Not a bad payback from my $14.  I ordered the PCBs from Seeed on 6/14 and received the completed boards on 7/1.  That's a 18 day turnaround - not bad at all.

Scans of the board:

Top of Wixel Adapter "Panel"

Bottom of Wixel Adapter "Panel"

Project: IRXlate - IR Code Translator/Repeater

IRXlate is an infrared remote control  extender and translator.  The vision is to create a device that will both allow me to locate my A/V equipment any where I want, and also make my multitude of remote controls easy and intuitive to use.

It has always bothered me that when I pick up a remote control to turn the volume of the TV down, it is never the right one, or if it is it takes a while to find the correct volume control button.

Volume is just an example of course, but one that should resonate.  Realistically, there are only a few components where a volume control makes sense, and it is reasonable to send the appropriate volume up or down command to each of those components.  That's what IRXlate is designed to do.

The same thing works for the left, right, up down buttons, play and stop, etc.  Some of these will require storing and making decisions based on the current device "state" - all of which I will eventually do in firmware.
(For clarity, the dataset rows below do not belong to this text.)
Lemma descriptor_shape (root : string) (t : Tree) (p : string) :
  isDirTree t = true →
  p ∈ descriptorsOf root [] t →
  ∃ dir : Path,
    (length dir ≤ 2)%nat
    ∧ p = Join root (dir ++ [".tmux"])
    ∧ (p = ".tmux" ∨ ∃ d, p = d +:+ "/.tmux").
Proof.
  intros Hdir. unfold descriptorsOf. rewrite list_elem_of_fmap.
  intros ([path info] & -> & [Hd Hin]%list_elem_of_filter).
  unfold isDescriptor in Hd. simpl in *.
  apply andb_true_iff in Hd as [[Hn Hnd]%andb_true_iff Hlen].
  apply bool_decide_eq_true in Hn, Hlen. apply negb_true_iff in Hnd.
  destruct (entriesOf_shape t [] path info Hin) as [[_ H] | (q & ->)]; [congruence |].
  exists q. simpl. rewrite Hn. split; [|split; [done |]].
  - simpl in Hlen. rewrite length_app in Hlen. simpl in Hlen. lia.
  - rewrite Join_snoc. apply (Join2_last _ ".tmux"); [|done..].
    apply (bool_decide_unpack _). vm_compute. exact I.
Qed.



(** X6.  When the root is not a directory for [os.Lstat], as a symbolic link to
    a directory is although [os.Stat] follows it, the walk sees the root
    alone: the search returns the root if its own name is [.tmux] and
    nothing otherwise, and then [main] exits with status 1 as for an empty
    directory. *)
Theorem root_that_is_no_directory (root name : string) (kind : FileKind) :
  ListScripts root (File name kind)
  = (if bool_decide (name = ".tmux") then [root] else [], None)
  ∧ ∀ w log,
      reachesRoot w root → Lstat w root = File name kind → name ≠ ".tmux" →
      main w log = (log ++ [Stdout "No .tmux scripts found."], Exit 1).
Proof.
  assert (Hlist : ListScripts root (File name kind)
                  = (if bool_decide (name = ".tmux") then [root] else [], None)).
  { unfold ListScripts, Walk. rewrite walk_File, visit_entry by constructor. simpl.
    by case_bool_decide. }
  split; [done |]. intros w log Hreach Htree Hname.
  rewrite (main_reaches_root w root log Hreach).
  apply main_root_no_scripts. rewrite Htree, Hlist. by rewrite bool_decide_eq_false_2.
Qed.

(** X7.  The minimal variant: once the root is a directory for [os.Stat], the
    process ends with status 0 whatever happens in the walk.  An error of
    the walk is not reported; the descriptors found before it are printed,
    one per line and in the order of the walk, and nothing else is. *)
Theorem minimal_variant_drops_walk_errors
    (root : string) (w : World) (log : list Event) (stat : FileInfo) :
  root ≠ EmptyString →
  Stat w root = inr stat →
  IsDir stat = true →
  namesOk (Lstat w root) = true →
  ∃ printed,
    main_minimal root w log = (log ++ map Stdout printed, Return ())
    ∧ printed = (ListScripts root (Lstat w root)).1
    ∧ printed `prefix_of` descriptorsOf root [] (Lstat w root).
Proof.
  intros Hroot Hstat Hdir Hnames. unfold main_minimal.
  rewrite bool_decide_eq_false_2, Hstat, Hdir by done. simpl. unfold ListScripts.
  destruct (Walk (ListScripts_visit root) (Lstat w root) []) as [printed err] eqn:E.
  exists printed. split; [done |]. split; [done |].
  by apply Walk_scripts_prefix in E as [H _].
Qed.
The design is based on a PIC microcontroller (currently a 16F689).  The input side is from a GP1U58Y IR detector that I had in my junk box.  This is a 5V three terminal detector centered on a 38khz detection frequency.  While the PCB footprint is laid out for that particular device, any of the similar detectors with the same pin layout will do the same job.

While working on the breadboard developing the circuit and writing the basic firmware, I found that the device is fairly unstable and sensitive to noise on the ground line as well as random light.  That all went away when it was properly grounded.
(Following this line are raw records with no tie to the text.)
(** X8.  With the store accepting every statement, a run of the handler for
    an order that has no row leaves [getOrder] finding the order's fields
    with the chosen venue, the time the swap ended as [updated_at] and, if
    the swap succeeded, status [confirmed] with the transaction id and
    executed price of the result and no error; if the swap threw, status
    [failed] with the error message and no transaction id or price. *)
Theorem run_persists_outcome (d : Draws) (job : Job) (w : World) :
  healthy w ->
  has_order (orderId (job_data job)) (rows w) = false ->
  let order := job_data job in
  let stored := new_row order (now w) in
  result (getOrder (orderId order)) (after (handler d job) w)
  = Ok (Some
      match result (handler d job) w with
      | Ok res =>
          {| order_id := orderId order; token_in := tokenIn order;
             token_out := tokenOut order; r_amount := amount order;
             order_type := type order; status := "confirmed";
             chosen_dex := Some (dex_name (dex (chosen_of d order)));
             tx_hash := Some (txHash res);
             executed_price := Some (executedPrice res);
             error_message := None;
             created_at := created_at stored;
             updated_at := swap_time d (now w) |}
      | Throw err =>
          {| order_id := orderId order; token_in := tokenIn order;
             token_out := tokenOut order; r_amount := amount order;
             order_type := type order; status := "failed";
             chosen_dex := Some (dex_name (dex (chosen_of d order)));
             tx_hash := None; executed_price := None;
             error_message := Some (error_text err);
             created_at := created_at stored;
             updated_at := swap_time d (now w) |}
      end).
Proof.
  intros H A order stored. subst order stored.
  rewrite getOrder_healthy by now apply handler_healthy.
  rewrite handler_rows by exact H. rewrite row_of_run, row_of_insert, A.
  rewrite String.eqb_refl. unfold row_of at 1. rewrite (where_absent _ _ A).
  cbn [hd_error option_map]. rewrite handler_result. unfold finish.
  destruct (swap_of d (job_data job) (now w)); reflexivity.
Qed.

(** The sample order, run once with draws for which the swap succeeds. *)
Lemma run_persists_outcome_witness :
  result (getOrder "order-0") (after (handler Sample.lucky Sample.job) Sample.world)
  = Ok (Some {| order_id := "order-0"; token_in := "USDC"; token_out := "SOL";
                r_amount := 100; order_type := "market"; status := "confirmed";
                chosen_dex := Some "meteora"; tx_hash := Some "MOCK_TX_2xk_1234";
                executed_price := Some (99); error_message := None;
                created_at := 1000; updated_at := 3800 |}).
Proof.
  etransitivity;
    [exact (@run_persists_outcome Sample.lucky Sample.job Sample.world eq_refl eq_refl)|].
  vm_compute. reflexivity.
Defined.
The hardware is fairly simple.  It consists of a discrete input board and output board.  

The Input Board:

The input side, which is made up of the GP1U58Y with a bypass capacitor on the 5V power line, and a 5V to 3.3V translation circuit to adapt the 5V output of the IR detector to the 3.3V inputs on the microcontroller.  The IR output has a 1k pullup to the 3.3V line, a 10k series resistor to the RA2 line on the microcontroller.  The RA2 input is diode clamped to the 3.3V line to prevent it from exceeding the 3.3v input.  The RC0 output line on the uC connects to an Error LED via a 470 ohm current limiting resistor.

The input board also has a microprocessor power supply circuit based on a SA57000-33 3.3V LDO regulator in a SOT23/5 package.  
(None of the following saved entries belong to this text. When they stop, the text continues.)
(** * GLB label viewer: the annotated-document model and its codecs

    A shallow embedding of the document store (src/store/annotationStore.jsx),
    the selection engine (src/utils/selectionUtils.js), the point-cloud
    decoder (src/utils/plyParser.js) and the mesh-exchange decoder and
    encoder (glbParser.js, glbExporter.js), with the properties of the
    specification stated and settled against them.

    Conventions.
    - A JavaScript number that the code uses as an index, a count or a label
      id is a [Z]; geometry payload (coordinates, colours) is a binary64
      [float], the kernel's primitive floats being IEEE 754 doubles exactly
      as JavaScript numbers are.
    - [null] and [undefined] of an optional field are [None].
    - A JavaScript [Set] of numbers is a [gset Z]; an object used as a map
      from label id to count is a [gmap Z Z], the key being the label id
      whose decimal spelling is the property name.
    - A function that can throw returns a [Completion]. *)

From Stdlib Require Import ZArith Lia List.
From Stdlib Require Import Floats.PrimFloat Floats.SpecFloat Floats.FloatOps Floats.FloatAxioms.
From Stdlib Require Import Strings.Ascii.
From stdpp Require Import gmap strings list fin_maps pretty.

Local Open Scope Z_scope.

(** ** JavaScript values shared by all components *)

(** The exceptions the modelled code can raise. *)
Inductive JsError :=
| ErrorMsg (message : string)   (* [throw new Error(message)] *)
| TypeError                     (* property read on undefined, call of a non-function *)
| RangeError.                   (* invalid array length, DataView read out of bounds *)

Inductive Completion (A : Type) :=
| Return (value : A)
| Throw (e : JsError).
Arguments Return {A} value.
Arguments Throw {A} e.

#[global] Instance completion_ret : MRet Completion := fun A a => Return a.
#[global] Instance completion_bind : MBind Completion := fun A B k c =>
  match c with
  | Return a => k a
  | Throw e => Throw e
  end.

Definition threw {A} (c : Completion A) : Prop :=
  match c with Throw _ => True | Return _ => False end.

(** Truthiness of an optional integer: [null], [undefined] and [0] are falsy. *)
Definition truthy (v : option Z) : bool :=
  match v with
  | Some z => negb (z =? 0)
  | None => false
  end.

(** [v || d] on an optional integer. *)
Definition orElse (v : option Z) (d : option Z) : option Z :=
  if truthy v then v else d.

(** The number an arithmetic operation yields when its exact result is the
    integer [z]: the nearest double, the one with the even significand when
    two are equally near. Integers of magnitude up to 2^53 are doubles; from
    there on 53 significant bits are kept. (The overflow to infinity, beyond
    the largest double, is not reached by the sums and differences below,
    whose operands are doubles.) *)
Definition toDouble (z : Z) : Z :=
  let a := Z.abs z in
  if a <=? 2 ^ 53 then z
  else
    let e := Z.log2 a - 52 in
    let q := a / 2 ^ e in
    let r := a mod 2 ^ e in
    let up := if 2 * r =? 2 ^ e then Z.odd q else 2 ^ e <? 2 * r in
    Z.sgn z * ((if up then q + 1 else q) * 2 ^ e).

(** ** Colour normalisation (plyParser.js, normalizeColorValue) *)

Module Color.
Local Open Scope float_scope.

(** The literal [0.00392156862745098] of the source, which denotes the
    double nearest to 1/255. *)
Definition inv255 : float := 0x1.010101010101p-8.

Definition normalizeColorValue (value : float) : float :=
  let normalized := if PrimFloat.ltb 1 value then PrimFloat.mul value inv255 else value in
  if PrimFloat.ltb normalized 0 then 0
  else if PrimFloat.ltb 1 normalized then 1 else normalized.

(** Clamping into [0,1], the second line of [normalizeColorValue]. *)
Definition clamp01 (x : float) : float :=
  if PrimFloat.ltb x 0 then 0 else if PrimFloat.ltb 1 x then 1 else x.

End Color.

(** ** Data model: points, faces, labels *)

(** A colour as the files and the UI give it: a hex string or an RGB triple. *)
Inductive JsColor :=
| ColorHex (hex : string)
| ColorRGB (r g b : float).

Record Point := mkPoint {
  position : list float;
  point_color : list float;
  point_labelId : option Z;
  point_textureCoords : option (list float);
  normal : option (list float)
}.

Record Face := mkFace {
  indices : list Z;
  face_labelId : option Z;
  face_textureCoords : option (list float);
  face_color : option (list float)
}.

Record Label := mkLabel {
  label_id : Z;
  label_name : string;
  label_color : option JsColor;
  label_visible : option bool;
  pointCount : option Z;
  faceCount : option Z
}.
The 3.3v supply feeds the 16F690 uC, and a SST25VF010A 1Mbit SPI Flash memory that is used to hold the IR code translation memory.  These complete the input board, except for the connectors for in-circuit serial programming (ICSP), a SPI header for debugging, a 5V power supply input, the UART connectors, and five IR output lines.

There is a footprint for a current limiting resistor and IR LED that can be populated for testing and debugging, but it is not generally intended to be populated.

The connections that go to the output board are on two .100 spaced headers - one with 8 connections - UART RX, UART TX, Ground, and five IR outputs (RC1 - RC5).

The second connector that goes to the output board is a 5V power input and ground connection on a 2x1 .100 spaced header.

The input board was designed to fit in a small box that I bought on sale from a surplus website -- I can't remember which one.  For my usage, I just soldered a ten conductor cable salvaged from a modem cable directly to the board.

The Output Board:

The output board was designed to be the interface point to the actual IR emitters, the power supply, and the serial communications to the microprocessor.  All of the wires are connected via screw terminal blocks.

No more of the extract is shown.